Data under study:
• • • • • • •
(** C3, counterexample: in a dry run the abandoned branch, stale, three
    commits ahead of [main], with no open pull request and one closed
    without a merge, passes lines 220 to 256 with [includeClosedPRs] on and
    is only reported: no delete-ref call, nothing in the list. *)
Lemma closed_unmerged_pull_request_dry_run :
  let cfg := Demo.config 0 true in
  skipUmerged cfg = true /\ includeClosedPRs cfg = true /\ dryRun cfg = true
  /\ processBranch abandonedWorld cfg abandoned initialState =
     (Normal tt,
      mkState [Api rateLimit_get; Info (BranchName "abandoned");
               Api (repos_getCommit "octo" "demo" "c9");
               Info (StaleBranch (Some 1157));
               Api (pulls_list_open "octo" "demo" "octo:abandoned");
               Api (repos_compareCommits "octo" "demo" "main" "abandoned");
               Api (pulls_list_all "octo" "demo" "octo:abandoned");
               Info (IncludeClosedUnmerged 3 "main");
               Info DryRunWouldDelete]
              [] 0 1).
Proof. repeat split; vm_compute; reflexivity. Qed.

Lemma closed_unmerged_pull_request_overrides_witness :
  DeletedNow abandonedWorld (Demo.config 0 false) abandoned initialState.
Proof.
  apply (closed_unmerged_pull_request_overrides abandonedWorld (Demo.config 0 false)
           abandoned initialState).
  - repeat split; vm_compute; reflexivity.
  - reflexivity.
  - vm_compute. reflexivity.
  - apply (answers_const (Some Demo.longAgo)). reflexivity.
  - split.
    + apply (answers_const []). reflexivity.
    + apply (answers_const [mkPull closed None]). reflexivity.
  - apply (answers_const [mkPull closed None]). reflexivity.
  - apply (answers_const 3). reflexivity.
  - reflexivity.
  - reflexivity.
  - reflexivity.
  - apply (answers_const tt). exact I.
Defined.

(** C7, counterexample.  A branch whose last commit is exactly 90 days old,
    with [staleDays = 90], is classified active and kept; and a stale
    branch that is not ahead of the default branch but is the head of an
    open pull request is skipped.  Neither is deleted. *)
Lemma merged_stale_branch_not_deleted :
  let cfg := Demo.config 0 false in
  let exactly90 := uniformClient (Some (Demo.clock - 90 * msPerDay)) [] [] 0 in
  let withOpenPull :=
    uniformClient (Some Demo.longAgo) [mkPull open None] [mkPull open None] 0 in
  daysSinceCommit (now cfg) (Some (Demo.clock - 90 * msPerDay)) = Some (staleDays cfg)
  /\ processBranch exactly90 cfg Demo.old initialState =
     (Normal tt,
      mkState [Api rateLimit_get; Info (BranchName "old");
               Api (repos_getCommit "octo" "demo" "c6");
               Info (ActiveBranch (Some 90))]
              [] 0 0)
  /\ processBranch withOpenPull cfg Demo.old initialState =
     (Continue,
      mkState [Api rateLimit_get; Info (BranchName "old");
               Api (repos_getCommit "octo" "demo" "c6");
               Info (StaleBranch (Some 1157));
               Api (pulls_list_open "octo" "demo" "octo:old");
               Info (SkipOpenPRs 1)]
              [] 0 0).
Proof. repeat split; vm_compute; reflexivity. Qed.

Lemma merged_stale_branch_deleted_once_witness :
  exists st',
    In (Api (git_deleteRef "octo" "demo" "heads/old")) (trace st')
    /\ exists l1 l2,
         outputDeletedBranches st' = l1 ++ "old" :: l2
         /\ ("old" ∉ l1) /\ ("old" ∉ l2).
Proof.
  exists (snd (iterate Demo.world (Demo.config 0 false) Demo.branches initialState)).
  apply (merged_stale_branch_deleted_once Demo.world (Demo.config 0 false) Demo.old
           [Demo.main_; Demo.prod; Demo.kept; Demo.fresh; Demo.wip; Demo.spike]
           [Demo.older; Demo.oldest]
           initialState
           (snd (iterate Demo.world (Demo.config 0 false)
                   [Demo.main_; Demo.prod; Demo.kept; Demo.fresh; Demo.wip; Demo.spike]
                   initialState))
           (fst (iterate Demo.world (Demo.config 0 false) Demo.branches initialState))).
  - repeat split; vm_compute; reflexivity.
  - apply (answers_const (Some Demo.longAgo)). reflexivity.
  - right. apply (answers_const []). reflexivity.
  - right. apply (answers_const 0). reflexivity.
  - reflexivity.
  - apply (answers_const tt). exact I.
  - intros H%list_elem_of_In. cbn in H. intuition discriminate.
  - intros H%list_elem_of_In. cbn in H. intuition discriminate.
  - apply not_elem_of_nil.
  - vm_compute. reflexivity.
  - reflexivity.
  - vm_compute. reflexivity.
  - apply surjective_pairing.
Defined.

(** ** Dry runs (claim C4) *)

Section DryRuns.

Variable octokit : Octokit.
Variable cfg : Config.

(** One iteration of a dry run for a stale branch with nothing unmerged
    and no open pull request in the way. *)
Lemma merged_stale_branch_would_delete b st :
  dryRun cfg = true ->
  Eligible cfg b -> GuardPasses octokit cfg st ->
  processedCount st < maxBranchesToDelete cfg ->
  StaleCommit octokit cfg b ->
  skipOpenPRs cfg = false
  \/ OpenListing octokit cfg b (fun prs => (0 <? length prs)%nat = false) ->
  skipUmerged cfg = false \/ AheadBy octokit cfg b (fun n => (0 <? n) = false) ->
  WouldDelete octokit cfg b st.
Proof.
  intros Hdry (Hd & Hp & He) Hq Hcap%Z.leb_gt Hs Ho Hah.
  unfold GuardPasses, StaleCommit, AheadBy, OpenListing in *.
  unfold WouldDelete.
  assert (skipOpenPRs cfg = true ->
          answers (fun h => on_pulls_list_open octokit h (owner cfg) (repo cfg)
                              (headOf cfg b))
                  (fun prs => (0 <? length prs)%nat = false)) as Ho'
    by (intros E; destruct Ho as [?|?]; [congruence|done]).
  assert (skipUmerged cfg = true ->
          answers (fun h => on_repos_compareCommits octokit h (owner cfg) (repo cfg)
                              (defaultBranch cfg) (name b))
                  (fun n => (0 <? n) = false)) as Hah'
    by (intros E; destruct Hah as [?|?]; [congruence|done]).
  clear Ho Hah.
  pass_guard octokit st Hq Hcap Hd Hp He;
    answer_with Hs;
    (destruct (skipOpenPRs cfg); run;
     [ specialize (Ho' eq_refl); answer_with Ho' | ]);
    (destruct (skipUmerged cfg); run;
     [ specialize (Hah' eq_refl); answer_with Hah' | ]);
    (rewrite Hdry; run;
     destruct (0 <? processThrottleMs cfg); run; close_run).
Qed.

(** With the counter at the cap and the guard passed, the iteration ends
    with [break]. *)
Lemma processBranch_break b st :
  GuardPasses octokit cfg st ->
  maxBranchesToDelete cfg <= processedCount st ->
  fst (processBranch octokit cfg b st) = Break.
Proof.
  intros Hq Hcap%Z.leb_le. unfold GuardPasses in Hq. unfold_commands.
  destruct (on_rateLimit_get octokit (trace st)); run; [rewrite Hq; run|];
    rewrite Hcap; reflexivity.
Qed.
• • • • • • •
Your goal: Throughout the records above, find the lines in which the word "length" appears and return them.

Solution for this task:
  \/ OpenListing octokit cfg b (fun prs => (0 <? length prs)%nat = false) ->
                  (fun prs => (0 <? length prs)%nat = false)) as Ho'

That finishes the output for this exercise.